Experimental program
Comparison scheme
Effect test

Embodiment 1

[0051] Example 1 Preparation of duck plague virus gE gene ET region seamless deletion strain DPV CHv-gEΔET

[0052] Duck plague virus gE gene ET region traceless deletion strain DPV CHv-gEΔET, its construction method comprises the following steps:

[0053] 1. Prepare GS1783 electroporation competent, electrotransform pBAC-DPV plasmid

[0054] (1) Escherichia coli with pBAC-DPV plasmid was revived in LB solid medium containing chloramphenicol, cultured overnight at 37°C; single colonies were inoculated in LB liquid medium containing chloramphenicol, and cultivated overnight at 37°C;

[0055] (2) Extract the pBAC-DPV plasmid according to the operating instructions of the QIAGEN Plasmid Midi Kit;

[0056] (3) Resuscitate GS1783 frozen-preserved bacteria in LB solid medium, culture overnight at 30°C;

[0057] (4) Pick a single colony of GS1783 and inoculate it in 5 mL of LB liquid medium, and culture it overnight at 30°C to obtain a seed solution;

[0058] (5) Add 5mL seed liqu...

Embodiment 2

[0160] Example 2 Determination of the growth curve of DPV CHv-gEΔET of the traceless deletion strain

[0161] 1. Determination of one-step growth curve

[0162] The parental virus DPV CHv and gE gene ET region traceless deletion strain DPV CHv-gEΔET were inoculated into DEF cells at 2 MOI, and the supernatant and cells were collected at 6h, 12h, 18h, and 24h after inoculation, and each time point was repeated three times.
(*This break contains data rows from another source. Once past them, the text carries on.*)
Lemma X13_configure_settles_the_port_witness :
  exists o text fields0 oport cf,
    get_prop DemoApp.options0 "overrides" = Ok o /\
    get_prop (if truthy o then o else JObj []) "port" = Ok oport /\
    fs DemoApp.app0 (JStr "/etc/moray.json") = Ok text /\
    JSON_parse (AppExternals := DemoApp.externals) text = Ok (JObj fields0) /\
    fst (configure (aext := DemoApp.externals) (JStr "/etc/moray.json")
                   DemoApp.options0 DemoApp.app0) = Returned (JObj cf) /\
    field cf "port" = settled_port oport fields0 /\
    truthy (field cf "port") = true.
Proof.
  destruct (@X13_configure_settles_the_port DemoApp.externals
              (JStr "/etc/moray.json") DemoApp.options0 DemoApp.app0
              (snd (configure (aext := DemoApp.externals) (JStr "/etc/moray.json")
                              DemoApp.options0 DemoApp.app0))
              match fst (configure (aext := DemoApp.externals) (JStr "/etc/moray.json")
                                   DemoApp.options0 DemoApp.app0) with
              | Returned c => c
              | _ => JNull
              end
              ltac:(vm_compute; reflexivity))
    as [o [text [f0 [oport [cf [H1 [H2 [H3 [H4 [H5 [H6 H7]]]]]]]]]]].
  exists o, text, f0, oport, cf. repeat split; auto.
  rewrite <- H5. vm_compute. reflexivity.
Defined.

Lemma X14_returned_configuration_witness :
  exists text fields0 cf,
    fs DemoApp.app0 (JStr "/etc/moray.json") = Ok text /\
    JSON_parse (AppExternals := DemoApp.externals) text = Ok (JObj fields0) /\
    fst (configure (aext := DemoApp.externals) (JStr "/etc/moray.json")
                   DemoApp.options0 DemoApp.app0) = Returned (JObj cf) /\
    field cf "version" = JStr "0.1.0" /\
    field cf "name" = JStr "Moray 0.1.0" /\
    field cf "certificate" = JStr "CERTIFICATE" /\
    field cf "key" = JStr "PRIVATE KEY".
Proof.
  destruct (@X14_returned_configuration DemoApp.externals
              (JStr "/etc/moray.json") DemoApp.options0 DemoApp.app0
              (snd (configure (aext := DemoApp.externals) (JStr "/etc/moray.json")
                              DemoApp.options0 DemoApp.app0))
              match fst (configure (aext := DemoApp.externals) (JStr "/etc/moray.json")
                                   DemoApp.options0 DemoApp.app0) with
              | Returned c => c
              | _ => JNull
              end
              ltac:(vm_compute; reflexivity))
    as [text [f0 [cf [H1 [H2 [H3 [_ [_ [_ [_ [H4 [H5 [H6 _]]]]]]]]]]]]].
  exists text, f0, cf.
  assert (E : fst (configure (aext := DemoApp.externals) (JStr "/etc/moray.json")
                             DemoApp.options0 DemoApp.app0) = Returned (JObj cf))
    by (rewrite <- H3; vm_compute; reflexivity).
  split; [exact H1|]. split; [exact H2|]. split; [exact E|].
  vm_compute in E. inversion E. subst cf. repeat split; reflexivity.
Defined.

Lemma X15_configure_exits_witness :
  exists fmt args,
    console (snd (configure (aext := DemoApp.externals) (JStr "/etc/broken.json")
                            DemoApp.options0 DemoApp.app0))
    = (console DemoApp.app0 ++ [(fmt, args)])%list /\
    In fmt configure_diagnostics.
Proof.
  apply (proj2 (proj2 (proj2 (@X15_configure_exits DemoApp.externals
           (JStr "/etc/broken.json") DemoApp.options0 DemoApp.app0
           (snd (configure (aext := DemoApp.externals) (JStr "/etc/broken.json")
                           DemoApp.options0 DemoApp.app0))
           (Exited 1)
           ltac:(vm_compute; reflexivity))))).
Defined.

(** ** Runs of [configure] on the concrete instance *)

(** A file without a port and with a certificate and a key: port 443, and
    the texts of the two files in place of their paths. *)
Example run_configure :
  fst (configure (aext := DemoApp.externals) (JStr "/etc/moray.json")
                 DemoApp.options0 DemoApp.app0)
  = Returned
      (JObj [("certificate", JStr "CERTIFICATE"); ("key", JStr "PRIVATE KEY");
             ("postgres", JObj [("url", JStr "pg://localhost/moray");
                                ("log", JObj [("level", JStr "function")])]);
             ("marker", JObj [("iv", JStr "ab"); ("key", JStr "zz")]);
             ("port", JNum 443); ("dtrace", JNull);
             ("log", JObj [("level", JStr "function")]);
             ("name", JStr "Moray 0.1.0"); ("version", JStr "0.1.0")]).
Proof. vm_compute. reflexivity. Qed.

(** A key file that cannot be read: the diagnostic is given
    [config.certificate], by then the text of the certificate file. *)
Example run_configure_unreadable_key :
  let '(out, app) := configure (aext := DemoApp.externals) (JStr "/etc/broken.json")
                               DemoApp.options0 DemoApp.app0 in
  out = Exited 1 /\
  console app = [("Unable to load %s: %s",
                  [CVal (JStr "CERTIFICATE"); CMessage (ExternalError "ENOENT")])].
Proof. vm_compute. split; reflexivity. Qed.
(** X18: the codec survives a restart: when a start with both key files
    missing succeeds, starting again on the host it left behind builds the
    codec from the same two keys and changes nothing on the host. *)
Theorem makeCookieTooling_restart_same_keys
  (h h' : Host) (codec : securecookie.SecureCookie) :
  files h !! hashpath = None ->
  files h !! blockpath = None ->
  makeCookieTooling New statepath h = (Ok codec, h') ->
  exists hashkey blockkey : list Byte.byte,
    codec = New hashkey blockkey
    /\ makeCookieTooling New statepath h' = (Ok (New hashkey blockkey), h').
Proof.
  intros Hhash Hblock Hrun.
  unfold makeCookieTooling, mbind, State_bind, mret, State_ret in Hrun.
  destruct (makeCookieCryptoKey statepath "hashkey.dat" h)
    as [[hashkey|e1] h1] eqn:Hone; [|discriminate Hrun].
  destruct (makeCookieCryptoKey statepath "blockkey.dat" h1)
    as [[blockkey|e2] h2] eqn:Htwo; [|discriminate Hrun].
  injection Hrun as <- <-.
  assert (Hblock1 : files h1 !! blockpath = None).
  { replace h1 with (makeCookieCryptoKey statepath "hashkey.dat" h).2
      by (rewrite Hone; reflexivity).
    rewrite makeCookieCryptoKey_other_files; [exact Hblock|].
    intros Heq. apply (key_paths_differ statepath). symmetry. exact Heq. }
  assert (Hhash1 : exists f, files h1 !! hashpath = Some f
                             /\ read_fault f = None /\ data f = hashkey).
  { destruct (makeCookieCryptoKey_absent_Ok_inv statepath "hashkey.dat" h hashkey
                Hhash) as (Hc & He & Hr); [rewrite Hone; reflexivity|].
    rewrite (makeCookieCryptoKey_absent_written _ _ _ Hhash Hc He Hr) in Hone.
    injection Hone as <- <-. eexists.
    split; [cbn [files]; apply lookup_insert_eq | split; reflexivity]. }
  assert (Hblock2 : exists f, files h2 !! blockpath = Some f
                              /\ read_fault f = None /\ data f = blockkey).
  { destruct (makeCookieCryptoKey_absent_Ok_inv statepath "blockkey.dat" h1
                blockkey Hblock1) as (Hc & He & Hr); [rewrite Htwo; reflexivity|].
    rewrite (makeCookieCryptoKey_absent_written _ _ _ Hblock1 Hc He Hr) in Htwo.
    injection Htwo as <- <-. eexists.
    split; [cbn [files]; apply lookup_insert_eq | split; reflexivity]. }
  assert (Hhash2 : files h2 !! hashpath = files h1 !! hashpath).
  { replace h2 with (makeCookieCryptoKey statepath "blockkey.dat" h1).2
      by (rewrite Htwo; reflexivity).
    apply makeCookieCryptoKey_other_files, key_paths_differ. }
  destruct Hhash1 as (f1 & Hf1 & Hr1 & <-).
  destruct Hblock2 as (f2 & Hf2 & Hr2 & <-).
  exists (data f1), (data f2). split; [reflexivity|].
  unfold makeCookieTooling, mbind, State_bind, mret, State_ret.
  rewrite (makeCookieCryptoKey_readable_file statepath "hashkey.dat" h2 f1)
    by (try exact Hr1; rewrite Hhash2; exact Hf1).
  rewrite (makeCookieCryptoKey_readable_file statepath "blockkey.dat" h2 f2)
    by (try exact Hr2; exact Hf2).
  reflexivity.
Qed.
(** C6 as stated fails on a zero-dimension source and on a source of an
    unsupported mode.  With resizing on, the call on the RGB image without
    pixels returns a complete image of 128 by 128 pixels; with resizing
    off, the call on an image of one pixel of mode YCbCr returns a
    complete image of one pixel; [validate_image_for_processing] calls
    both sources invalid. *)
Lemma dither_image_no_validation_counterexample :
  (size empty_image = (0, 0)
   /\ ImageProcessor.validate_image_for_processing (Some empty_image)
      = (false, "Image has zero dimensions"%string)
   /\ exists r s h' out,
        MinecraftDitherer.dither_image (ditherer_of black_only) (Some 1%positive) true
          {[ 1%positive := empty_image ]} = (Ok (r, s), h')
        /\ h' !! r = Some out
        /\ size out = (128, 128)
        /\ length (pixels out) = 128)
  /\ (mode ycbcr_pixel = "YCbCr"%string
      /\ ImageProcessor.validate_image_for_processing (Some ycbcr_pixel)
         = (false, "Unsupported image mode: YCbCr"%string)
      /\ exists r s h' out,
           MinecraftDitherer.dither_image (ditherer_of black_only) (Some 1%positive)
             false {[ 1%positive := ycbcr_pixel ]} = (Ok (r, s), h')
           /\ h' !! r = Some out
           /\ size out = (1, 1)
           /\ pixels out = [ [ (0, 0, 0)%Z ] ]).
Proof.
  split.
  - split; [reflexivity|]. split; [reflexivity|].
    destruct (dither_image_output (ditherer_of black_only)
                {[ 1%positive := empty_image ]} 1%positive empty_image true
                black_ditherer_wf (heap_one empty_image) (proj2 empty_image_wf))
      as [Hout Htot].
    destruct (prepared_fits empty_image eq_refl empty_image_fits) as (pimg & Hp).
    destruct (Htot black_ditherer_quiet pimg Hp) as (r & s & h' & Hrun).
    destruct (Hout r s h' Hrun) as (pimg' & out & Hp' & Hr & Hsz & _ & Hwfo).
    exists r, s, h', out. split; [exact Hrun|]. split; [exact Hr|].
    assert (Hs : size out = (128, 128)).
    { rewrite Hsz. exact (prepared_size true empty_image pimg' Hp'). }
    split; [exact Hs|]. destruct Hwfo as (_ & Hrows & _). by rewrite Hrows, Hs.
  - split; [reflexivity|]. split; [reflexivity|].
    eexists _, _, _, _. split; [vm_compute; reflexivity|].
    split; [vm_compute; reflexivity|]. split; reflexivity.
Qed.
(** The body of the loop of [_format_results] for position [i]. *)
Definition format_entry (metadatas : list metadata_dict)
    (documents : list (option string)) (distances : list Py.float)
    (i : nat) (doc_id : string) : result hit :=
  match index distances i with
  | Raise e => Raise e
  | Ok d =>
      let score := Py.max 0 (1 - d)%Q in
      match index metadatas i with
      | Raise e => Raise e
      | Ok m =>
          match index documents i with
          | Raise e => Raise e
          | Ok doc =>
              Ok {| id := doc_id;
                    score := Py.round score 4;
                    match_percentage := Py.round (score * 100)%Q 1;
                    metadata := m;
                    text_preview :=
                      match doc with
                      | Some s => if Py.str_truthy s then Py.str_slice_to 300 s
                                  else EmptyString
                      | None => EmptyString
                      end |}
          end
      end
  end.

(** [for i, doc_id in enumerate(ids): formatted.append(...)], from
    position [i] on. *)
Fixpoint format_loop (metadatas : list metadata_dict)
    (documents : list (option string)) (distances : list Py.float)
    (i : nat) (ids : list string) : result (list hit) :=
  match ids with
  | [] => Ok []
  | doc_id :: ids' =>
      match format_entry metadatas documents distances i doc_id with
      | Raise e => Raise e
      | Ok h =>
          match format_loop metadatas documents distances (S i) ids' with
          | Raise e => Raise e
          | Ok hs => Ok (h :: hs)
          end
      end
  end.

(** [_format_results(raw_results)]. *)
Definition _format_results (raw_results : Chroma.query_result) : result (list hit) :=
  match Chroma.qr_ids raw_results with
  | None | Some [] => Ok []
  | Some (ids :: _) =>
      let metadatas :=
        match first_row (Chroma.qr_metadatas raw_results) with
        | Some row => row
        | None => Py.repeat_list ∅ (length ids)
        end in
      let documents :=
        match first_row (Chroma.qr_documents raw_results) with
        | Some row => row
        | None => Py.repeat_list (Some EmptyString) (length ids)
        end in
      let distances :=
        match first_row (Chroma.qr_distances raw_results) with
        | Some row => row
        | None => Py.repeat_list 0%Q (length ids)
        end in
      match format_loop metadatas documents distances 0 ids with
      | Raise e => Raise e
      | Ok formatted => Ok (Py.sort_desc score formatted)
      end
  end.

(** The body of [search_images] and of [search_documents], the same on
    their own collection [c]:
    [c.query(query_embeddings=[query_embedding],
             n_results=min(top_k, c.count() or 1), include=[...])]
    and then [_format_results].  [query] is the method of the collection
    object, so that what the body passes to it can be told apart from what
    the method does with it. *)
Definition search_with
    (query : list Py.float -> Z -> Chroma.collection -> result Chroma.query_result)
    (c : Chroma.collection) (query_embedding : list Py.float) (top_k : Z)
  : result (list hit) :=
  match query query_embedding (n_results top_k c) c with
  | Raise e => Raise e
  | Ok results => _format_results results
  end.

Definition search_images `{Chroma.Space} (self : t) (query_embedding : list Py.float)
    (top_k : Z) : result (list hit) :=
  search_with Chroma.query (image_collection self) query_embedding top_k.

Definition search_documents `{Chroma.Space} (self : t) (query_embedding : list Py.float)
    (top_k : Z) : result (list hit) :=
  search_with Chroma.query (doc_collection self) query_embedding top_k.

(** [is_file_indexed(file_path)]: a [get] that raises counts as a miss. *)
Definition is_file_indexed `{Hashlib} (self : t) (file_path : string) : bool :=
  let doc_id := _file_id file_path in
  let in_images :=
    match Chroma.get_ids [doc_id] (image_collection self) with
    | Ok ids => Py.list_truthy ids
    | Raise _ => false
    end in
  if in_images then true
  else
    match Chroma.get_ids [doc_id] (doc_collection self) with
    | Ok ids => Py.list_truthy ids
    | Raise _ => false
    end.

(** [get_stats()]: total_images, total_documents, total_files. *)
Definition get_stats (self : t) : Z * Z * Z :=
  (Chroma.count (image_collection self),
   Chroma.count (doc_collection self),
   Chroma.count (image_collection self) + Chroma.count (doc_collection self)).

(** [random.choice]: the position it draws in a sequence of [n] items,
    which is below [n]. *)
Class Random := { randbelow : nat -> nat }.

(** [meta["_document_preview"] = doc[:200] if doc else ""]. *)
Definition with_preview (entry : metadata_dict * option string) : metadata_dict :=
  let '(meta, doc) := entry in
  <["_document_preview" :=
      VStr (match doc with
            | Some d => if Py.str_truthy d then Py.str_slice_to 200 d else EmptyString
            | None => EmptyString
            end)]> meta.

(** One of the two blocks of [get_all_metadata]: nothing is read from a
    collection whose count is zero. *)
Definition collection_metadata (c : Chroma.collection) : list metadata_dict :=
  if 0 <? Chroma.count c then map with_preview (Chroma.get_all c) else [].

Definition get_all_metadata (self : t) : list metadata_dict :=
  collection_metadata (image_collection self) ++ collection_metadata (doc_collection self).

Definition get_random_memory `{Random} (self : t) : option metadata_dict :=
  let all_meta := get_all_metadata self in
  if negb (Py.list_truthy all_meta) then None
  else all_meta !! (randbelow (length all_meta) mod length all_meta)%nat.

End VectorStore.

(* ===================================================================== *)
(** * The models of the embedder service *)
(* ===================================================================== *)

(** A JSON value as [json.loads] builds it; an object is the list of the
    items of the resulting dict (its keys are distinct). *)
#[local] Unset Elimination Schemes.
Inductive json : Type :=
| JNull
| JBool (b : bool)
| JNum (q : Q)
| JStr (s : string)
| JArr (l : list json)
| JObj (items : list (string * json)).
#[local] Set Elimination Schemes.

(** The calls into CLIP, the sentence transformer and EasyOCR.  Each field
    stands for a block of tensor code of the source whose only outcomes the
    pipeline looks at are a list of floats, a list of strings, or an
    exception. *)
Class Models := {
  (* process_image: open the image, preprocess, encode, normalise, tolist *)
  clip_encode_image : string -> result (list Py.float);
  (* embedder.ocr_reader (None when EasyOCR did not load) and its
     readtext(path, detail=0) *)
  ocr_reader : option (string -> result (list string));
  (* the try block of auto_tag_image: the top tags with their rounded
     probabilities *)
  clip_zero_shot : string -> result (list (string * Py.float));
  (* sentence_model.encode(text, ...).tolist() *)
  sentence_encode : string -> result (list Py.float);
  (* EmbedderService.get_text_clip_embedding, on whatever object the
     query engine passes *)
  get_text_clip_embedding : json -> result (list Py.float);
  (* EmbedderService.get_sentence_embedding *)
  get_sentence_embedding : json -> result (list Py.float)
}.

(** PyMuPDF, python-docx, EasyOCR on a rendered page, and [open().read()]. *)
Class DocLibs := {
  (* the page texts appended before the loop over the pages ended, by
     reaching the last page or by an exception *)
  fitz_page_texts : string -> list string;
  (* _ocr_pdf_first_page's try block: None for a document without pages,
     else the strings EasyOCR reads on the rendered first page *)
  fitz_first_page_ocr : string -> result (option (list string));
  (* [para.text for para in Document(path).paragraphs] *)
  docx_paragraph_texts : string -> result (list string);
  (* open(path, "r", encoding="utf-8", errors="ignore").read() *)
  read_text : string -> result string
}.

(** The dict [{"embedding": ..., "text_content": ...}] both processors
    return. *)
Record processed := { embedding : list Py.float; text_content : string }.

(* ===================================================================== *)
(** * backend/ingestion/image_processor.py *)
(* ===================================================================== *)

Module ImageProcessor.
Lemma update_member_roles_permits (c : caller) (db : database) (row : group_members.row) :
  permits_row group_members_policies UPDATE c db row =
  using_ok Admins_and_creators_can_update_member_roles c db row.
Proof.
  unfold permits_row. cbn [existsb group_members_policies].
  unfold applies. simpl. now rewrite !orb_false_r.
Qed.

(** C4. An UPDATE of a membership row is refused to a caller whose identity
    is the row's own [user_id], whatever the caller's role and whatever the
    database holds; and an UPDATE that is let through comes from a caller
    other than the row's user who created the group or holds an
    [is_admin = true] membership in it. *)
Theorem member_role_update_guard :
  forall (r : role) (c : caller) (db : database) (old new : group_members.row),
    permits_update group_members_policies
      {| caller_role := r; auth_uid := Some (group_members.user_id old) |}
      db old new = false
    /\ (permits_update group_members_policies c db old new = true ->
        exists a, auth_uid c = Some a /\
                  a <> group_members.user_id old /\
                  (created_group db a old \/ admin_of_group db a old)).
Proof.
  intros r c db old new. unfold permits_update.
  rewrite !update_member_roles_permits. unfold using_ok.
  cbn [pol_using Admins_and_creators_can_update_member_roles auth_uid].
  split.
  - rewrite is_true_and3, is_true_neq3, String.eqb_refl. simpl.
    now rewrite andb_false_r.
  - rewrite is_true_and3, is_true_or3, !andb_true_iff, orb_true_iff.
    intros [[Hpriv Hself] _].
    assert (Ha : exists a, auth_uid c = Some a /\
                 (created_group db a old \/ admin_of_group db a old)).
    { destruct Hpriv as [H|H];
        [apply is_group_creator_sound in H | apply is_group_admin_sound in H];
        destruct H as (a & Hc & H); exists a; auto. }
    destruct Ha as (a & Hc & Ha). exists a. repeat split; trivial.
    rewrite Hc, is_true_neq3 in Hself.
    intros ->. now rewrite String.eqb_refl in Hself.
Qed.

(** For an authenticated caller the role-update policy lets an UPDATE through
    exactly when the caller is another user than the row's and created the
    group or administers it. *)
Lemma member_role_update_signed_in (a : uuid) (db : database) (old new : group_members.row) :
  permits_update group_members_policies (signed_in a) db old new = true <->
  a <> group_members.user_id old /\
  (created_group db a old \/ admin_of_group db a old).
Proof.
  unfold permits_update. rewrite update_member_roles_permits.
  assert (Hnew : permits_new_row group_members_policies UPDATE (signed_in a) db new = true)
    by (unfold permits_new_row, applies, check_ok; reflexivity).
  rewrite Hnew, andb_true_r. unfold using_ok.
  cbn [pol_using Admins_and_creators_can_update_member_roles].
  rewrite is_true_and3, is_true_or3, andb_true_iff, orb_true_iff.
  cbn [auth_uid signed_in]. rewrite is_true_neq3, negb_true_iff, String.eqb_neq.
  split.
  - intros [[H|H] Hne]; split; trivial.
    + apply is_group_creator_sound in H as (a' & [= <-] & H). now left.
    + apply is_group_admin_sound in H as (a' & [= <-] & H). now right.
  - intros [Hne [H|H]]; split; trivial.
    + left. now apply is_group_creator_complete.
    + right. now apply is_group_admin_complete.
Qed.

(** An UPDATE that filters on the row's columns also reads the row, so the
    SELECT policy applies to it besides the UPDATE policy; no membership row
    passes both for one caller. *)
Lemma member_role_update_filtered (a : uuid) (db : database) (row : group_members.row) :
  permits_row group_members_policies SELECT (signed_in a) db row
  && permits_row group_members_policies UPDATE (signed_in a) db row = false.
Proof.
  rewrite select_group_members_permits, update_member_roles_permits.
  unfold using_ok. cbn [pol_using Members_viewable_by_self
    Admins_and_creators_can_update_member_roles auth_uid signed_in].
  rewrite is_true_and3, is_true_neq3, is_true_eq3, (String.eqb_sym a).
  destruct (String.eqb (group_members.user_id row) a); simpl;
    [now rewrite !andb_false_r | reflexivity].
Qed.

(** ** Updating and deleting messages *)

Lemma mark_DMs_as_read_ok (a : uuid) (db : database) (m : messages.row) :
  using_ok Users_can_mark_DMs_as_read (signed_in a) db m = true <->
  a = messages.recipient_id m /\ messages.group_id m = None.
Proof.
  unfold using_ok. cbn [pol_using Users_can_mark_DMs_as_read auth_uid signed_in].
  rewrite is_true_and3, is_true_eq3, andb_true_iff, String.eqb_eq.
  destruct (messages.group_id m); simpl; intuition congruence.
Qed.

Lemma update_messages_permits (a : uuid) (db : database) (m : messages.row) :
  permits_row messages_policies UPDATE (signed_in a) db m
  = using_ok Users_can_mark_DMs_as_read (signed_in a) db m.
Proof.
  unfold permits_row. cbn [existsb messages_policies].
  unfold applies. simpl. now rewrite orb_false_r.
Qed.

Lemma update_messages_permits_new (a : uuid) (db : database) (m : messages.row) :
  permits_new_row messages_policies UPDATE (signed_in a) db m = true <->
  a = messages.recipient_id m.
Proof.
  unfold permits_new_row. cbn [existsb messages_policies].
  unfold applies, check_ok. simpl. rewrite orb_false_r.
  destruct (String.eqb_spec a (messages.recipient_id m)); split; congruence.
Qed.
After the collection was complete, the freeze-thaw was repeated twice, and the virus titer was detected in a 96-well plate. The results showed that the deletion of the ET region of the gE gene affected the replication of the DPV CHv virus.

[0163] 2. Determination of multi-step growth curve

[0164] The parental virus DPV CHv and gE gene ET region traceless deletion strain DPV CHv-gEΔET were inoculated into DEF cells at a MOI of 0.01, and the supernatant and cells were collected 12h, 24h, 48h, and 72h after inoculation, and each time point was repeated thre...

Embodiment 3

[0165] Example 3 Plaque formation experiment of DPV CHv-gEΔET strain without trace deletion

[0166] Inoculate the parental virus DPV CHv and gE gene ET region traceless deletion strain DPV CHv-gEΔET at 0.01 MOI to a 6-well plate filled with DEF cells, 37°C, 5% CO 2 After absorbing for 2 hours, remove the supernatant, add 2 mL of 1% methylcellulose, 37 ° C, 5% CO 2 After culturing for 48 h, remove 1% methylcellulose, wash 3 times with PBS, fix overnight at 4°C with 4% paraformaldehyde, wash 3 times with PBS, add H 2 o 2 The mixture mixed with methanol at a volume ratio of 1:50 was incubated at room temperature for 30 minutes, washed 3 times with distilled water, added 5% BSA blocking solution, incubated at room temperature for 30 minutes, added rabbit anti-DPV, incubated overnight at 4°C, washed 3 times with PBS, added Biotinylated goat anti-rabbit IgG, incubated at 37°C for 30 minutes, washed 3 times with PBS, added dropwise SABC substrate, incubated at 37°C for 30 minutes,...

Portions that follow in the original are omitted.